論證技巧 / 潛在漏洞「不同類別產生不同激活圖」的展示極具說服力。但熱力圖的解析度受限於最後一個摺積層的空間大小，對小物件的定位精度可能不足。

4. Experiments — 實驗

On ILSVRC 2014 weakly-supervised localization, GoogLeNet-GAP achieves 43% top-5 localization error, significantly outperforming global max pooling variants and backpropagation-based approaches. For fine-grained recognition on CUB-200 birds, using CAM to automatically crop bounding boxes achieves 67.8% accuracy, approaching fully-supervised crop methods. The method also demonstrates strong pattern discovery capabilities: when applied to scene recognition, CAM highlights relevant objects (e.g., beds in bedrooms, bookshelves in libraries) that contribute to scene classification. Furthermore, the technique enables informative error diagnosis: when the classifier makes mistakes, CAM reveals what the network was "looking at," providing actionable insights for model improvement.

在 ILSVRC 2014 弱監督定位上，GoogLeNet-GAP 達到 43% top-5 定位錯誤率，顯著優於全域最大池化變體和基於反向傳播的方法。在 CUB-200 鳥類的細粒度辨識上，使用 CAM 自動裁切邊界框達到 67.8% 準確率，接近全監督裁切方法。方法同時展示了強大的模式發現能力：應用於場景辨識時，CAM 突顯了對場景分類有貢獻的相關物件（如臥室中的床鋪、圖書館中的書架）。此外，此技術使得具有資訊量的錯誤診斷成為可能：當分類器犯錯時，CAM 揭示網路「在看什麼」，為模型改進提供可操作的洞見。

段落功能多面向驗證——從定位精度、細粒度辨識到模式發現與錯誤診斷。

邏輯角色實證支柱以「層層遞進」的方式展開：定量定位結果 -> 細粒度應用 -> 定性模式發現 -> 錯誤診斷，逐步擴展 CAM 的應用範圍。

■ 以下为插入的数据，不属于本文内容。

(* ===== verification/Ts.v ===== *)
(** * MPEG-TS (src/container/ts/muxer.go, src/container/ts/crc32.go)

    Cutting a packet into transport-stream packets of 188 bytes, the program tables, and
    their checksum.  [tsPacket] is one buffer that every pass of [Mux] fills again. *)
From S2P Require Import Prelude GoIO Av.

(** ** The checksum *)

Definition crcTable : list Z := [
    0x00000000; 0x04c11db7; 0x09823b6e; 0x0d4326d9; 0x130476dc; 0x17c56b6b;
    0x1a864db2; 0x1e475005; 0x2608edb8; 0x22c9f00f; 0x2f8ad6d6; 0x2b4bcb61;
    0x350c9b64; 0x31cd86d3; 0x3c8ea00a; 0x384fbdbd; 0x4c11db70; 0x48d0c6c7;
    0x4593e01e; 0x4152fda9; 0x5f15adac; 0x5bd4b01b; 0x569796c2; 0x52568b75;
    0x6a1936c8; 0x6ed82b7f; 0x639b0da6; 0x675a1011; 0x791d4014; 0x7ddc5da3;
    0x709f7b7a; 0x745e66cd; 0x9823b6e0; 0x9ce2ab57; 0x91a18d8e; 0x95609039;
    0x8b27c03c; 0x8fe6dd8b; 0x82a5fb52; 0x8664e6e5; 0xbe2b5b58; 0xbaea46ef;
    0xb7a96036; 0xb3687d81; 0xad2f2d84; 0xa9ee3033; 0xa4ad16ea; 0xa06c0b5d;
    0xd4326d90; 0xd0f37027; 0xddb056fe; 0xd9714b49; 0xc7361b4c; 0xc3f706fb;
    0xceb42022; 0xca753d95; 0xf23a8028; 0xf6fb9d9f; 0xfbb8bb46; 0xff79a6f1;
    0xe13ef6f4; 0xe5ffeb43; 0xe8bccd9a; 0xec7dd02d; 0x34867077; 0x30476dc0;
    0x3d044b19; 0x39c556ae; 0x278206ab; 0x23431b1c; 0x2e003dc5; 0x2ac12072;
    0x128e9dcf; 0x164f8078; 0x1b0ca6a1; 0x1fcdbb16; 0x018aeb13; 0x054bf6a4;
    0x0808d07d; 0x0cc9cdca; 0x7897ab07; 0x7c56b6b0; 0x71159069; 0x75d48dde;
    0x6b93dddb; 0x6f52c06c; 0x6211e6b5; 0x66d0fb02; 0x5e9f46bf; 0x5a5e5b08;
    0x571d7dd1; 0x53dc6066; 0x4d9b3063; 0x495a2dd4; 0x44190b0d; 0x40d816ba;
    0xaca5c697; 0xa864db20; 0xa527fdf9; 0xa1e6e04e; 0xbfa1b04b; 0xbb60adfc;
    0xb6238b25; 0xb2e29692; 0x8aad2b2f; 0x8e6c3698; 0x832f1041; 0x87ee0df6;
    0x99a95df3; 0x9d684044; 0x902b669d; 0x94ea7b2a; 0xe0b41de7; 0xe4750050;
    0xe9362689; 0xedf73b3e; 0xf3b06b3b; 0xf771768c; 0xfa325055; 0xfef34de2;
    0xc6bcf05f; 0xc27dede8; 0xcf3ecb31; 0xcbffd686; 0xd5b88683; 0xd1799b34;
    0xdc3abded; 0xd8fba05a; 0x690ce0ee; 0x6dcdfd59; 0x608edb80; 0x644fc637;
    0x7a089632; 0x7ec98b85; 0x738aad5c; 0x774bb0eb; 0x4f040d56; 0x4bc510e1;
    0x46863638; 0x42472b8f; 0x5c007b8a; 0x58c1663d; 0x558240e4; 0x51435d53;
    0x251d3b9e; 0x21dc2629; 0x2c9f00f0; 0x285e1d47; 0x36194d42; 0x32d850f5;
    0x3f9b762c; 0x3b5a6b9b; 0x0315d626; 0x07d4cb91; 0x0a97ed48; 0x0e56f0ff;
    0x1011a0fa; 0x14d0bd4d; 0x19939b94; 0x1d528623; 0xf12f560e; 0xf5ee4bb9;
    0xf8ad6d60; 0xfc6c70d7; 0xe22b20d2; 0xe6ea3d65; 0xeba91bbc; 0xef68060b;
    0xd727bbb6; 0xd3e6a601; 0xdea580d8; 0xda649d6f; 0xc423cd6a; 0xc0e2d0dd;
    0xcda1f604; 0xc960ebb3; 0xbd3e8d7e; 0xb9ff90c9; 0xb4bcb610; 0xb07daba7;
    0xae3afba2; 0xaafbe615; 0xa7b8c0cc; 0xa379dd7b; 0x9b3660c6; 0x9ff77d71;
    0x92b45ba8; 0x9675461f; 0x8832161a; 0x8cf30bad; 0x81b02d74; 0x857130c3;
    0x5d8a9099; 0x594b8d2e; 0x5408abf7; 0x50c9b640; 0x4e8ee645; 0x4a4ffbf2;
    0x470cdd2b; 0x43cdc09c; 0x7b827d21; 0x7f436096; 0x7200464f; 0x76c15bf8;
    0x68860bfd; 0x6c47164a; 0x61043093; 0x65c52d24; 0x119b4be9; 0x155a565e;
    0x18197087; 0x1cd86d30; 0x029f3d35; 0x065e2082; 0x0b1d065b; 0x0fdc1bec;
    0x3793a651; 0x3352bbe6; 0x3e119d3f; 0x3ad08088; 0x2497d08d; 0x2056cd3a;
    0x2d15ebe3; 0x29d4f654; 0xc5a92679; 0xc1683bce; 0xcc2b1d17; 0xc8ea00a0;
    0xd6ad50a5; 0xd26c4d12; 0xdf2f6bcb; 0xdbee767c; 0xe3a1cbc1; 0xe760d676;
    0xea23f0af; 0xeee2ed18; 0xf0a5bd1d; 0xf464a0aa; 0xf9278673; 0xfde69bc4;
    0x89b8fd09; 0x8d79e0be; 0x803ac667; 0x84fbdbd0; 0x9abc8bd5; 0x9e7d9662;
    0x933eb0bb; 0x97ffad0c; 0xafb010b1; 0xab710d06; 0xa6322bdf; 0xa2f33668;
    0xbcb4666d; 0xb8757bda; 0xb5365d03; 0xb1f740b4].

(** The index is a byte and the table has 256 entries. *)
Definition crc_step (crc32 b : Z) : Z :=
  let j := Z.land (Z.lxor (u8 (Z.shiftr crc32 24)) b) 0xff in
  Z.lxor (u32 (Z.shiftl crc32 8)) (nth (Z.to_nat j) crcTable 0).

Definition GenCrc32 (src : bytes) : Z := fold_left crc_step src 0xFFFFFFFF.

(** ** Muxer *)

Definition tsDefaultDataLen : Z := 184.
Definition tsPacketLen : Z := 188.
Definition h264DefaultHZ : Z := 90.
Definition videoPID : Z := 0x100.
Definition audioPID : Z := 0x101.
Definition videoSID : Z := 0xe0.
Definition audioSID : Z := 0xc0.

Record Muxer := mkMuxer {
  videoCc : Z; audioCc : Z; patCc : Z; pmtCc : Z;
  pat : bytes; pmt : bytes; tsPacket : bytes;
}.

Definition NewMuxer : Muxer :=
  mkMuxer 0 0 0 0 (make_bytes tsPacketLen) (make_bytes tsPacketLen) (make_bytes tsPacketLen).

Definition set_tsPacket (b : bytes) (m : Muxer) : Muxer :=
  mkMuxer (videoCc m) (audioCc m) (patCc m) (pmtCc m) (pat m) (pmt m) b.

(** [muxer.tsPacket[i] = v], [muxer.tsPacket[i] |= v], [copy(muxer.tsPacket[i:], src)] *)
Definition ts_put (i v : Z) : go Muxer unit :=
  m ← get;
  b ← lift (set_at (tsPacket m) i v);
  modify (set_tsPacket b).

Definition ts_or (i v : Z) : go Muxer unit :=
  m ← get;
  x ← lift (index_at (tsPacket m) i);
  ts_put i (Z.lor x v).

Definition ts_copy (i : Z) (src : bytes) : go Muxer unit :=
  m ← get;
  b ← lift (copy_at (tsPacket m) i src);
  modify (set_tsPacket b).

(** On [tsPacket[i:]]: the length of the field, its flags, and stuffing to the end. *)
Definition adaptationBufInit (i remainBytes : Z) : go Muxer unit :=
  _ ← ts_put i (u8 (remainBytes - 1));
  if remainBytes =? 1 then mret tt
  else
    _ ← ts_put (i + 1) 0;
    ts_copy (i + 2) (replicate (Z.to_nat (tsPacketLen - (i + 2))) 0xff).

Definition writePcr (i pcr : Z) : go Muxer unit :=
  _ ← ts_put i (u8 (Z.shiftr pcr 25));
  _ ← ts_put (i + 1) (u8 (Z.land (Z.shiftr pcr 17) 0xff));
  _ ← ts_put (i + 2) (u8 (Z.land (Z.shiftr pcr 9) 0xff));
  _ ← ts_put (i + 3) (u8 (Z.land (Z.shiftr pcr 1) 0xff));
  _ ← ts_put (i + 4) (u8 (Z.lor (Z.shiftl (Z.land pcr 1) 7) 0x7e));
  ts_put (i + 5) 0.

論證技巧 / 潛在漏洞場景辨識中的「模式發現」為 CAM 開啟了可解釋性的新方向。但部分「發現」可能反映的是資料集偏差而非真正的語義理解——例如網路可能僅學到「與床相關的紋理」而非「床的概念」。

5. Conclusion — 結論

We have shown that Class Activation Mapping provides a simple yet powerful way to leverage global average pooling for discriminative localization. Despite the simplicity of this technique, it is remarkably effective and can be applied to a variety of computer vision tasks for fast and accurate localization. The ability to generate class-specific heatmaps opens avenues for understanding and interpreting CNN decisions, bridging the gap between high classification performance and model transparency.

本文展示了類別激活圖提供了一種利用全域平均池化進行區辨性定位的簡單而強大的方法。儘管技術極為簡潔，卻非常有效，可應用於多種電腦視覺任務以實現快速且準確的定位。生成類別特定熱力圖的能力為理解和詮釋 CNN 決策開闢了途徑，彌合了高分類效能與模型透明性之間的鴻溝。

段落功能總結全文——以「簡單即強大」的主調收尾，展望可解釋性方向。

邏輯角色結論將 CAM 從「定位方法」提升至「可解釋 AI」的層級，大幅擴展了論文的學術影響力。

論證技巧 / 潛在漏洞「簡單」被反覆強調為優勢，但 CAM 對架構的限制（必須使用 GAP）和解析度的限制未在結論中被坦承。後續的 Grad-CAM 正是為解決這些限制而提出。

論證結構總覽

問題
CNN 分類時喪失
空間定位資訊

→

論點
GAP 保留定位能力
加權求和即為 CAM

→

證據
弱監督定位接近
全監督水準

→

反駁
GAP 優於 GMP
捕獲物件全貌

→

結論
簡單方法開啟
CNN 可解釋性

作者核心主張（一句話）

透過全域平均池化與類別權重的簡單加權求和，摺積神經網路能在僅以分類標籤訓練的情況下，自然獲得接近全監督水準的物件定位與可解釋性視覺化能力。

論證最強處

方法的極致簡潔性：CAM 的核心僅是一行加權求和公式 M_c(x,y) = sum_k w^c_k * f_k(x,y)，無需額外訓練、無需修改損失函數，僅透過網路結構的微調即可解鎖定位能力。37.1% vs 34.2% 的弱監督 vs 全監督對比更是令人印象深刻。

論證最弱處

架構限制與解析度瓶頸：CAM 要求網路必須使用「GAP + 單層線性分類器」結構，無法直接應用於任意 CNN。此外，激活圖的解析度受限於最終摺積層的空間大小（通常為 14x14），對小物件或多物件場景的定位精度不足。這些限制雖不影響論文的開創性地位，但確實為後續改進留下了明確空間。